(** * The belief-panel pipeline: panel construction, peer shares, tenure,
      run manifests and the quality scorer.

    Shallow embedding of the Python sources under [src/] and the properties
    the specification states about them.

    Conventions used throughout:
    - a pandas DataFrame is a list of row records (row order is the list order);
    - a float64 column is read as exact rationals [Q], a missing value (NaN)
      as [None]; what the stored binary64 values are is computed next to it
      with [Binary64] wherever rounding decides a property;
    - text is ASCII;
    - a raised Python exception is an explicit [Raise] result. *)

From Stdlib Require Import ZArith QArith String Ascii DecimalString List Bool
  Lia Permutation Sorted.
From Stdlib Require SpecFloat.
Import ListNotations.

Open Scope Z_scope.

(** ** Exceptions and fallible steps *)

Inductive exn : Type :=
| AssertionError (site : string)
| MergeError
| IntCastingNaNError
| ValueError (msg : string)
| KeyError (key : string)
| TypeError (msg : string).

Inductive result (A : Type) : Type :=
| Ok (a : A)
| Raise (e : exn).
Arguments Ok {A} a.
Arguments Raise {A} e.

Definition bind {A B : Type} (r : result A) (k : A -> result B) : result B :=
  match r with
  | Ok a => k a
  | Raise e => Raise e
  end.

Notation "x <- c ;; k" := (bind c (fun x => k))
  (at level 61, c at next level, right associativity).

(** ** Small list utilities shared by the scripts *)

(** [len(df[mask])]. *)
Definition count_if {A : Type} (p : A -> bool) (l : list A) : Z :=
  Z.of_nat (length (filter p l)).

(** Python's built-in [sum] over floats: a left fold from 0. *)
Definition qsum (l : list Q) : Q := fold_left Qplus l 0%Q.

——

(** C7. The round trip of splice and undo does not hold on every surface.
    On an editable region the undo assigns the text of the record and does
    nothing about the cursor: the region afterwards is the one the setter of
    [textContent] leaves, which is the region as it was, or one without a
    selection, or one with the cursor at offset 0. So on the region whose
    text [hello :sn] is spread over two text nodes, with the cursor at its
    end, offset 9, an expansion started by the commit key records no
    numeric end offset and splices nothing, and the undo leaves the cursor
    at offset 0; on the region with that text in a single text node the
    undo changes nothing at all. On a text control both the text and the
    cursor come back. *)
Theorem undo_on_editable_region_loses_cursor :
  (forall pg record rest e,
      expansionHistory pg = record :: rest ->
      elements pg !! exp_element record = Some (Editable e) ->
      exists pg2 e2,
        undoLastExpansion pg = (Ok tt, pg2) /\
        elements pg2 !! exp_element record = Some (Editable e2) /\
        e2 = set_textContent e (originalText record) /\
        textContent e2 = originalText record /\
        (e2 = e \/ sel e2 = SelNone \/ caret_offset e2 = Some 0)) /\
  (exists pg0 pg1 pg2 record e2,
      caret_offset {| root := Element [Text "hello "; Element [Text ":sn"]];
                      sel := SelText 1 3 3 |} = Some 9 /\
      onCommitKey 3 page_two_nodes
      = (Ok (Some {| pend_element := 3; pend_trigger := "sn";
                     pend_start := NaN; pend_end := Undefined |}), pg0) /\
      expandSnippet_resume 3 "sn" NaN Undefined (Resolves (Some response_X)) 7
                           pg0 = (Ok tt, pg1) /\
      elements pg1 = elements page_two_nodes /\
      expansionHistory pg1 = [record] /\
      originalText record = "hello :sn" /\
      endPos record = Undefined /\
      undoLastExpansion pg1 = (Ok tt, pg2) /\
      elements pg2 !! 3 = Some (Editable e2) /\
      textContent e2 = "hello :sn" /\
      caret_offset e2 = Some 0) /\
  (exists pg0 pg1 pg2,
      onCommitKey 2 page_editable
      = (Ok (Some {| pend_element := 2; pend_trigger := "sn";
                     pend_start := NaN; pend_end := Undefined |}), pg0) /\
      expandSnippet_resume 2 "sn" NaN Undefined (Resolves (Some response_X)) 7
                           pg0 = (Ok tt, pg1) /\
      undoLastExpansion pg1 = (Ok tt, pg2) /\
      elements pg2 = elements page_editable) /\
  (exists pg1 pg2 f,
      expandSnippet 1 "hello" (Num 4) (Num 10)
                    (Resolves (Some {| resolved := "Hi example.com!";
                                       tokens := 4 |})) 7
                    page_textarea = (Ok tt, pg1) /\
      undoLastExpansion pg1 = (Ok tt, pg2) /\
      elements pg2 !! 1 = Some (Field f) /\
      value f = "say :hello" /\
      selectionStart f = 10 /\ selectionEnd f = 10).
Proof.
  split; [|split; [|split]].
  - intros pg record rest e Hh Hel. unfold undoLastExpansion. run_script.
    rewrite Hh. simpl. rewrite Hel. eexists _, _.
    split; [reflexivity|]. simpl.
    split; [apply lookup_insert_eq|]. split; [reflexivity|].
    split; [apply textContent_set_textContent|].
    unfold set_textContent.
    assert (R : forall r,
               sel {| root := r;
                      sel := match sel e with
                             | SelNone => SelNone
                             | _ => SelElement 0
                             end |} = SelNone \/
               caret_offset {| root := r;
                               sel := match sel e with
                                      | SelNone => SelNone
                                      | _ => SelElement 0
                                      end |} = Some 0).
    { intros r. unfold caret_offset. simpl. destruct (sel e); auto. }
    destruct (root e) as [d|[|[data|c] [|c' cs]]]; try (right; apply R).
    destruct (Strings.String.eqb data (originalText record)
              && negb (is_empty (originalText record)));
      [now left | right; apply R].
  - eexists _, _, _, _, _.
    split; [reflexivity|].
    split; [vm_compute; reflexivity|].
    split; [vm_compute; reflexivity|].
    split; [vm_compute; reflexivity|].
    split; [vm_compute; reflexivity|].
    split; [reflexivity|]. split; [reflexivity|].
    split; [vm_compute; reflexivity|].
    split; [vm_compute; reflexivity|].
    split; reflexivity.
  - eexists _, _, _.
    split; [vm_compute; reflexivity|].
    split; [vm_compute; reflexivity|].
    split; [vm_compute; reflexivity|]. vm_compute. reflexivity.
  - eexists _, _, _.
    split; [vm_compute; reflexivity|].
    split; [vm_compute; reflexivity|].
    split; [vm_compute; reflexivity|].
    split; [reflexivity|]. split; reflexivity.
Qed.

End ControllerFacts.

——

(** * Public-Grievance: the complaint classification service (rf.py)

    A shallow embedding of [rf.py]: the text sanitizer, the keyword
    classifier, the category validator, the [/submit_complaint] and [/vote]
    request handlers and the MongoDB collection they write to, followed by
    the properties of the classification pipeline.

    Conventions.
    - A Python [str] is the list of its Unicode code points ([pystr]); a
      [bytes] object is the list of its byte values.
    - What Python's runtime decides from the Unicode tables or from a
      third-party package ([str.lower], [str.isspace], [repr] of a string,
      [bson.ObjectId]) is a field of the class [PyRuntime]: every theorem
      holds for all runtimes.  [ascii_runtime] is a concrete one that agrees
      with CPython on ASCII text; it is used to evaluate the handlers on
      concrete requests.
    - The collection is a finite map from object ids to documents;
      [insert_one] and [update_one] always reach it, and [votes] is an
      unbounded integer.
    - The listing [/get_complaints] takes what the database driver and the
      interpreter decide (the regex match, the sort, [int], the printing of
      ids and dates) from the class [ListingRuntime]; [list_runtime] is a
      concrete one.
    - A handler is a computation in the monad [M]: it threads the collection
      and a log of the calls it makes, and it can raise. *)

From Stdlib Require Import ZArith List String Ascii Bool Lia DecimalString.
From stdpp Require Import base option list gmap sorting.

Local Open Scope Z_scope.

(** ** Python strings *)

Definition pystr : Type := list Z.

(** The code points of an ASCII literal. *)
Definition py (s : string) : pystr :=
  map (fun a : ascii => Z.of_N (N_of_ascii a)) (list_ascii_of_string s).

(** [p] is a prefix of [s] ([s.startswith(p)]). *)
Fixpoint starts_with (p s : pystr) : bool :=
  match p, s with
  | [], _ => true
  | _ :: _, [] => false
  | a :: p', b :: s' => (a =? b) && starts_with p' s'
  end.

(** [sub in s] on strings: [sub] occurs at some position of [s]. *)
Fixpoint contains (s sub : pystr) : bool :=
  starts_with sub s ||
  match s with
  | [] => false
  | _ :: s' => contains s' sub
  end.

——

◆ **Your objective**
Taking the listing above as the source, transcribe only the lines starting at the line with "(** * The belief-panel" and going through the line with "Definition qsum (l", unaltered and with both ends included.

◆ **Written answer**
(** * The belief-panel pipeline: panel construction, peer shares, tenure,
      run manifests and the quality scorer.

    Shallow embedding of the Python sources under [src/] and the properties
    the specification states about them.

    Conventions used throughout:
    - a pandas DataFrame is a list of row records (row order is the list order);
    - a float64 column is read as exact rationals [Q], a missing value (NaN)
      as [None]; what the stored binary64 values are is computed next to it
      with [Binary64] wherever rounding decides a property;
    - text is ASCII;
    - a raised Python exception is an explicit [Raise] result. *)

From Stdlib Require Import ZArith QArith String Ascii DecimalString List Bool
  Lia Permutation Sorted.
From Stdlib Require SpecFloat.
Import ListNotations.

Open Scope Z_scope.

(** ** Exceptions and fallible steps *)

Inductive exn : Type :=
| AssertionError (site : string)
| MergeError
| IntCastingNaNError
| ValueError (msg : string)
| KeyError (key : string)
| TypeError (msg : string).

Inductive result (A : Type) : Type :=
| Ok (a : A)
| Raise (e : exn).
Arguments Ok {A} a.
Arguments Raise {A} e.

Definition bind {A B : Type} (r : result A) (k : A -> result B) : result B :=
  match r with
  | Ok a => k a
  | Raise e => Raise e
  end.

Notation "x <- c ;; k" := (bind c (fun x => k))
  (at level 61, c at next level, right associativity).

(** ** Small list utilities shared by the scripts *)

(** [len(df[mask])]. *)
Definition count_if {A : Type} (p : A -> bool) (l : list A) : Z :=
  Z.of_nat (length (filter p l)).

(** Python's built-in [sum] over floats: a left fold from 0. *)
Definition qsum (l : list Q) : Q := fold_left Qplus l 0%Q.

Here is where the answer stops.